**Exercise objective**
Your task is to transcribe the entries below exactly, from their first line down to the line containing "- A JavaScript string", and to stop there.

(Supplied material)

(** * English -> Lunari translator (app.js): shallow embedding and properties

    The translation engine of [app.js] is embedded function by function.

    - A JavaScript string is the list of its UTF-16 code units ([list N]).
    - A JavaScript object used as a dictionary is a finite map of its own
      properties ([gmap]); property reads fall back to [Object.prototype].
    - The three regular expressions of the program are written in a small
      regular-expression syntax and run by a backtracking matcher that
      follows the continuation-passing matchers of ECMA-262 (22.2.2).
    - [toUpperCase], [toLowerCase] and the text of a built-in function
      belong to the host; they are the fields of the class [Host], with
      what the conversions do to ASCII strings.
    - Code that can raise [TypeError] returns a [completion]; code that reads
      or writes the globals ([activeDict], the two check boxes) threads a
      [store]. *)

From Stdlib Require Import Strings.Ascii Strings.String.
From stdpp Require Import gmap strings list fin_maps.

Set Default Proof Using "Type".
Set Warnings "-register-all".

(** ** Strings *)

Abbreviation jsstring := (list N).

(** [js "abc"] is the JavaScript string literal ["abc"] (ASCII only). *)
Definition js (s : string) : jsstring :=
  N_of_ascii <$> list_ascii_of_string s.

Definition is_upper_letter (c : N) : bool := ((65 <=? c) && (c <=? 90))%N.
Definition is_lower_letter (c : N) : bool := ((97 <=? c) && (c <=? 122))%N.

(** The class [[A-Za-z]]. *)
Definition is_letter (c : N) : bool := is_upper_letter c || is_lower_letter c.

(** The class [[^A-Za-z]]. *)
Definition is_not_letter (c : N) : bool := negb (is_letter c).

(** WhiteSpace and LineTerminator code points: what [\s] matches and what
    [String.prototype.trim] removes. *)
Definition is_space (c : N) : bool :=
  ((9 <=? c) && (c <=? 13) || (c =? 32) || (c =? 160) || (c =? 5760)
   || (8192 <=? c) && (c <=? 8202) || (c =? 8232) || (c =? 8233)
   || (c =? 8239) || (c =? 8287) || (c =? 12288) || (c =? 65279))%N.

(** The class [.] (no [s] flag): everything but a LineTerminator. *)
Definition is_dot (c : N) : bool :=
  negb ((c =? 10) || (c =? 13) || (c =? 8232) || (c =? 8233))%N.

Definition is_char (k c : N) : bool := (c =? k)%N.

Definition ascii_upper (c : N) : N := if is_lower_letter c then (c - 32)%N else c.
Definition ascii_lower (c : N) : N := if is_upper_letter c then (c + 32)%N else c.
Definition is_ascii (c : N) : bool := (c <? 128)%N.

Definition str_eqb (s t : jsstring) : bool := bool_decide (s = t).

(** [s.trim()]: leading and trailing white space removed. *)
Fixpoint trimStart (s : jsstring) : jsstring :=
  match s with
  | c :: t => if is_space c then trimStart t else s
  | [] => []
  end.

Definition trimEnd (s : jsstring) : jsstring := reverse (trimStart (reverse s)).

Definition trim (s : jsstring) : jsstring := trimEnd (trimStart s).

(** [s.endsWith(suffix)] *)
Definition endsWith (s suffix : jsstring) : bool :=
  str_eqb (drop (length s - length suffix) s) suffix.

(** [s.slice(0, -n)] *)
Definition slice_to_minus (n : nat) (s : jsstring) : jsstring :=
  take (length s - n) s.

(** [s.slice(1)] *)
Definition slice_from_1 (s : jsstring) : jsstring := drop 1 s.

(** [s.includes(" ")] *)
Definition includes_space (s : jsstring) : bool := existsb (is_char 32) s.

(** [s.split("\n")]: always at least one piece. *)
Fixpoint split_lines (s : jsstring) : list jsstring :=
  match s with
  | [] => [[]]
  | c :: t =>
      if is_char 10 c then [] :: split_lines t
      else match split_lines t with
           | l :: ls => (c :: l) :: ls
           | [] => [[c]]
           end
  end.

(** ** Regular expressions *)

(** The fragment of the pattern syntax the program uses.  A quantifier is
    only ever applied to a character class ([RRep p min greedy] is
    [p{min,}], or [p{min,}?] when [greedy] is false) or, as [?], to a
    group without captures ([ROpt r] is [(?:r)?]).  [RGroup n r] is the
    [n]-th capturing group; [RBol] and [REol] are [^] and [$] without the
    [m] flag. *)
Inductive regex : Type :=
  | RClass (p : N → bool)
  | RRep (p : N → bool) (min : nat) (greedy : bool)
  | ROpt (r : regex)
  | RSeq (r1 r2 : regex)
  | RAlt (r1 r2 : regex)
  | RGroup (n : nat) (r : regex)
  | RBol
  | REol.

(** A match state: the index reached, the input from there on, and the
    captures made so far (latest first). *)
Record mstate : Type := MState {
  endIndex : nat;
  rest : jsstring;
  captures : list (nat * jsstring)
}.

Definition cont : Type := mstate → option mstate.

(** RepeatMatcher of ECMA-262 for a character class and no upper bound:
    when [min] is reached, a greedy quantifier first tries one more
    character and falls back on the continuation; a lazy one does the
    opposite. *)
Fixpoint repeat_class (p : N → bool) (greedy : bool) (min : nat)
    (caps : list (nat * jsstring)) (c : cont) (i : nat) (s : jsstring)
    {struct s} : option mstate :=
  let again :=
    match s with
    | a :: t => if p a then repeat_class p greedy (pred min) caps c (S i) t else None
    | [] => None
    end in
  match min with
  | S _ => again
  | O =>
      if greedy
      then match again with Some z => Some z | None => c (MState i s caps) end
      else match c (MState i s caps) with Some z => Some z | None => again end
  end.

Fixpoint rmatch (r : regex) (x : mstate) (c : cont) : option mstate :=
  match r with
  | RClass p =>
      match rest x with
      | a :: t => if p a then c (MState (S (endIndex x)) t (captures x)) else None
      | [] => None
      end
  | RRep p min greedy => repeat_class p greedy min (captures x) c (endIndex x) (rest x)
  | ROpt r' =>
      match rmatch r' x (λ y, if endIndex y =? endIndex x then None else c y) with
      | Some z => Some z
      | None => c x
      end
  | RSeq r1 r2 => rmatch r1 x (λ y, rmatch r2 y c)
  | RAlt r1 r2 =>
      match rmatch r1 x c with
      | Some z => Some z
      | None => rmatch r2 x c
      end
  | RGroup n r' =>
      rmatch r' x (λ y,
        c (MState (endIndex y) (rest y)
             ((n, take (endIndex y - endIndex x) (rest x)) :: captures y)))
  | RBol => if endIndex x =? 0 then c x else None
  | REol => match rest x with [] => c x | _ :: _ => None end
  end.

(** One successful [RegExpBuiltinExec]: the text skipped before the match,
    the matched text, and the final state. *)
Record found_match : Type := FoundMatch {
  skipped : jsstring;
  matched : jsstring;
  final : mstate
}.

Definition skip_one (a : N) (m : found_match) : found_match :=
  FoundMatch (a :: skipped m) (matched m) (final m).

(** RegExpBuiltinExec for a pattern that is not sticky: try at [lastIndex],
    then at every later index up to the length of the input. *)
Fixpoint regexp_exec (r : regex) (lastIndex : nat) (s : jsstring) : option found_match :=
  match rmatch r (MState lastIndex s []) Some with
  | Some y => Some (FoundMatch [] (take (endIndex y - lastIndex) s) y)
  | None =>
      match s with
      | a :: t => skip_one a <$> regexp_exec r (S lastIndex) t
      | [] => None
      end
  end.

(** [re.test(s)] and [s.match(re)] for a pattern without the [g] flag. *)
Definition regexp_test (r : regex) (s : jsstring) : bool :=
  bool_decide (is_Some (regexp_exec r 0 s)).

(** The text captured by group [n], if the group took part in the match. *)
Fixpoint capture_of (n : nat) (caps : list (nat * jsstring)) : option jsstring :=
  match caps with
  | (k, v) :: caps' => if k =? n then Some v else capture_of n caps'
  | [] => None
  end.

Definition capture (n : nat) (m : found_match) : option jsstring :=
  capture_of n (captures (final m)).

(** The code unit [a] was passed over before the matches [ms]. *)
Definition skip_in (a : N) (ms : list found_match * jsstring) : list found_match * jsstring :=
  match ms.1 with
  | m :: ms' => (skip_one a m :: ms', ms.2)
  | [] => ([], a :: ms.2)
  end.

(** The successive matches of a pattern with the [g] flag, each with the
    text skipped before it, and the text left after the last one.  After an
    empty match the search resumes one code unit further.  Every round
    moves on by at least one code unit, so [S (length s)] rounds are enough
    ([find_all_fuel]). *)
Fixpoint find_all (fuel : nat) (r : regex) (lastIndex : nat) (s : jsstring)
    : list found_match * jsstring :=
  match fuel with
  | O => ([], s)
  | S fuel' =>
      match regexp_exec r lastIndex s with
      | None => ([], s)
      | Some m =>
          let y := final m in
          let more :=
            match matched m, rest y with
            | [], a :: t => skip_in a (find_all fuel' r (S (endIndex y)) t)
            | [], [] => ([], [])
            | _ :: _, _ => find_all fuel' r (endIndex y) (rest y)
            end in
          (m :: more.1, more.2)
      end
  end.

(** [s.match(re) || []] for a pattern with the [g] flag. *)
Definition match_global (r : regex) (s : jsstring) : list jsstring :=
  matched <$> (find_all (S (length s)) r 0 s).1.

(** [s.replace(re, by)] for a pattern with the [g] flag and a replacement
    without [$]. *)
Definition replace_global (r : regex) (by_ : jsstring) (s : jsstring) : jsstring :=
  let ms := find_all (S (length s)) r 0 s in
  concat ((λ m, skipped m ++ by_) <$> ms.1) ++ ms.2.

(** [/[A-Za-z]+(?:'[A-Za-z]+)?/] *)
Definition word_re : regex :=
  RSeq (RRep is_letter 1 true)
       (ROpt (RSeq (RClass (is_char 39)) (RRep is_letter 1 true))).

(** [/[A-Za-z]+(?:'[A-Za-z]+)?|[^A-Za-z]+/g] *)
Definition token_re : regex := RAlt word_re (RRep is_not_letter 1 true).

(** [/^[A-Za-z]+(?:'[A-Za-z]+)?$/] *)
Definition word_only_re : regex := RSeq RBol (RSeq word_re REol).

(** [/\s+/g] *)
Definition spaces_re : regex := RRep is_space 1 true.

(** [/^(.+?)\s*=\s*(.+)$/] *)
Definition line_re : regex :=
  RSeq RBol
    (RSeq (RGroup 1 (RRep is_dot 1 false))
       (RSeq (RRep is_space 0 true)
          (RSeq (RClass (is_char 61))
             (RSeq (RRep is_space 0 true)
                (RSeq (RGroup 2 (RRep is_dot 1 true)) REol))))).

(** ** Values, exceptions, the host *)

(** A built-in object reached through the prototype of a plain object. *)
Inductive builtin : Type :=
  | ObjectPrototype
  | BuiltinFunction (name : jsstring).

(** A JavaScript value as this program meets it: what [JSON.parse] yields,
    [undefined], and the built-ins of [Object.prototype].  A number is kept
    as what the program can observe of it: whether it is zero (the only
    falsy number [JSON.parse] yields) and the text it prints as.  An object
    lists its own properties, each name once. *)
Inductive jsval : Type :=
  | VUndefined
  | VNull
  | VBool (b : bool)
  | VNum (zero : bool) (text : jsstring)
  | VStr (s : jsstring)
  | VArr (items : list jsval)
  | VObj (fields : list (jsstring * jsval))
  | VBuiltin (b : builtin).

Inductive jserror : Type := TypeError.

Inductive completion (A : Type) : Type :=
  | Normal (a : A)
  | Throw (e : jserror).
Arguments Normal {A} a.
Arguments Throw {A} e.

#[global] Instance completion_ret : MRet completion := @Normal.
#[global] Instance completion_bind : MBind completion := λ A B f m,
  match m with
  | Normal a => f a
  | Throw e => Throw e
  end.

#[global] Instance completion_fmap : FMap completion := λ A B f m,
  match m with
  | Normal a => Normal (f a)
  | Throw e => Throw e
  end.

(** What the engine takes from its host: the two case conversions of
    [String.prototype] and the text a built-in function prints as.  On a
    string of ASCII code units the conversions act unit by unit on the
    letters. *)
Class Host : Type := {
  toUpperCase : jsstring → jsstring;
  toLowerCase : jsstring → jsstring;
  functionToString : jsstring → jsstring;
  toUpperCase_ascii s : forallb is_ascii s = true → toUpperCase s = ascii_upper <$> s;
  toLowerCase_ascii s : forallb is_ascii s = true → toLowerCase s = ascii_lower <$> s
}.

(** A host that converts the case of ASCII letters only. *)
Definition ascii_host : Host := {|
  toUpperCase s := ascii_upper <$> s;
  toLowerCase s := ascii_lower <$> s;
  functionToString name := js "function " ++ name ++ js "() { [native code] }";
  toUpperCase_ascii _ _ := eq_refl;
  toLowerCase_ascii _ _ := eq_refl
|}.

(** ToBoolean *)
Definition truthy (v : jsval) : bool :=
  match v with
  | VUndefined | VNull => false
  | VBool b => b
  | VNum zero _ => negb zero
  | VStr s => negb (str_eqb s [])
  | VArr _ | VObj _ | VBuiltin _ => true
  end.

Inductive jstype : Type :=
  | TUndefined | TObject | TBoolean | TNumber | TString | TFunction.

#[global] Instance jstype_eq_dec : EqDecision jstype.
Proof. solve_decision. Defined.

(End Supplied material)

**Written solution**
(** * English -> Lunari translator (app.js): shallow embedding and properties

    The translation engine of [app.js] is embedded function by function.

    - A JavaScript string is the list of its UTF-16 code units ([list N]).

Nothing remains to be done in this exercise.